**Record extracts**
Lemma standard_kept (r : ApiResponse R) :
  String.prefix "LABEL_" (label (standard r)) = kept r.
Proof.
  unfold standard, kept, known. cbn [label].
  destruct (lookup labelMap (label r)) as [l|] eqn:E; [|reflexivity].
  destruct (lookup_canonical _ _ E) as [[<-|[<-|[<-|[]]]] _]; reflexivity.
Qed.

(** [normalizeSecondaryModelResults] raises exactly when a label names a
    member of [Object.prototype]; otherwise it keeps, in order, the entries
    with a label of the table or a label that begins with LABEL_. *)
Lemma normalizeSecondaryModelResults_spec (results : list (ApiResponse R)) :
  normalizeSecondaryModelResults results
  = if ordinary results then Some (map standard (filter kept results))
    else None.
Proof.
  unfold normalizeSecondaryModelResults.
  induction results as [|r rs IH]; [reflexivity|].
  cbn [map keepLabels ordinary forallb filter]. fold (ordinary rs).
  rewrite relabel_cases.
  destruct (inherited (label r)); [reflexivity|].
  cbn [negb andb]. rewrite IH, standard_kept.
  destruct (ordinary rs); [|reflexivity].
  destruct (kept r); reflexivity.
Qed.

End TableFacts.

(** ** Ensemble fusion in exact arithmetic *)

Section FusionFacts.
Local Open Scope Q_scope.

(** What one pass adds to the entry of a label. *)
Lemma accumulate_value (q : Q) (rs : list (ApiResponse Q)) :
  forall (t : Scores Q) (l : string) (v : Q),
    lookup (numbers t) l = Some v ->
    exists v', lookup (numbers (accumulate (lit q) rs t)) l = Some v'
               /\ v' == v + weighted l q rs.
Proof.
  induction rs as [|r rs IH]; intros t l v Hv.
  - exists v. split; [exact Hv | cbn [weighted]; lra].
  - rewrite accumulate_cons. cbn [weighted].
    pose proof (normalizeLabelToStandard_cases (label r)) as E.
    destruct (lookup labelMap (label r)) as [l'|].
    + rewrite E. cbn [addScore].
      destruct (IH {| numbers :=
                        addTo (numbers t) l' (nmul (score r) (lit q));
                      notANumber := notANumber t |} l
                  (if String.eqb l' l then nadd v (nmul (score r) (lit q))
                   else v)) as (v' & Hv' & Ev).
      { cbn [numbers]. rewrite lookup_addTo, Hv.
        destruct (String.eqb l' l); reflexivity. }
      exists v'. split; [exact Hv'|].
      rewrite Ev. destruct (String.eqb l' l).
      * rewrite nadd_exact, nmul_exact, lit_exact. lra.
      * reflexivity.
    + rewrite E. destruct (inherited (label r)).
      * cbn [addScore]. apply IH. exact Hv.
      * apply IH. exact Hv.
Qed.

**What to produce**
Return every record in full, word for word.

**Solved problem**
Lemma standard_kept (r : ApiResponse R) :
  String.prefix "LABEL_" (label (standard r)) = kept r.
Proof.
  unfold standard, kept, known. cbn [label].
  destruct (lookup labelMap (label r)) as [l|] eqn:E; [|reflexivity].
  destruct (lookup_canonical _ _ E) as [[<-|[<-|[<-|[]]]] _]; reflexivity.
Qed.

(** [normalizeSecondaryModelResults] raises exactly when a label names a
    member of [Object.prototype]; otherwise it keeps, in order, the entries
    with a label of the table or a label that begins with LABEL_. *)
Lemma normalizeSecondaryModelResults_spec (results : list (ApiResponse R)) :
  normalizeSecondaryModelResults results
  = if ordinary results then Some (map standard (filter kept results))
    else None.
Proof.
  unfold normalizeSecondaryModelResults.
  induction results as [|r rs IH]; [reflexivity|].
  cbn [map keepLabels ordinary forallb filter]. fold (ordinary rs).
  rewrite relabel_cases.
  destruct (inherited (label r)); [reflexivity|].
  cbn [negb andb]. rewrite IH, standard_kept.
  destruct (ordinary rs); [|reflexivity].
  destruct (kept r); reflexivity.
Qed.

End TableFacts.

(** ** Ensemble fusion in exact arithmetic *)

Section FusionFacts.
Local Open Scope Q_scope.

(** What one pass adds to the entry of a label. *)
Lemma accumulate_value (q : Q) (rs : list (ApiResponse Q)) :
  forall (t : Scores Q) (l : string) (v : Q),
    lookup (numbers t) l = Some v ->
    exists v', lookup (numbers (accumulate (lit q) rs t)) l = Some v'
               /\ v' == v + weighted l q rs.
Proof.
  induction rs as [|r rs IH]; intros t l v Hv.
  - exists v. split; [exact Hv | cbn [weighted]; lra].
  - rewrite accumulate_cons. cbn [weighted].
    pose proof (normalizeLabelToStandard_cases (label r)) as E.
    destruct (lookup labelMap (label r)) as [l'|].
    + rewrite E. cbn [addScore].
      destruct (IH {| numbers :=
                        addTo (numbers t) l' (nmul (score r) (lit q));
                      notANumber := notANumber t |} l
                  (if String.eqb l' l then nadd v (nmul (score r) (lit q))
                   else v)) as (v' & Hv' & Ev).
      { cbn [numbers]. rewrite lookup_addTo, Hv.
        destruct (String.eqb l' l); reflexivity. }
      exists v'. split; [exact Hv'|].
      rewrite Ev. destruct (String.eqb l' l).
      * rewrite nadd_exact, nmul_exact, lit_exact. lra.
      * reflexivity.
    + rewrite E. destruct (inherited (label r)).
      * cbn [addScore]. apply IH. exact Hv.
      * apply IH. exact Hv.
Qed.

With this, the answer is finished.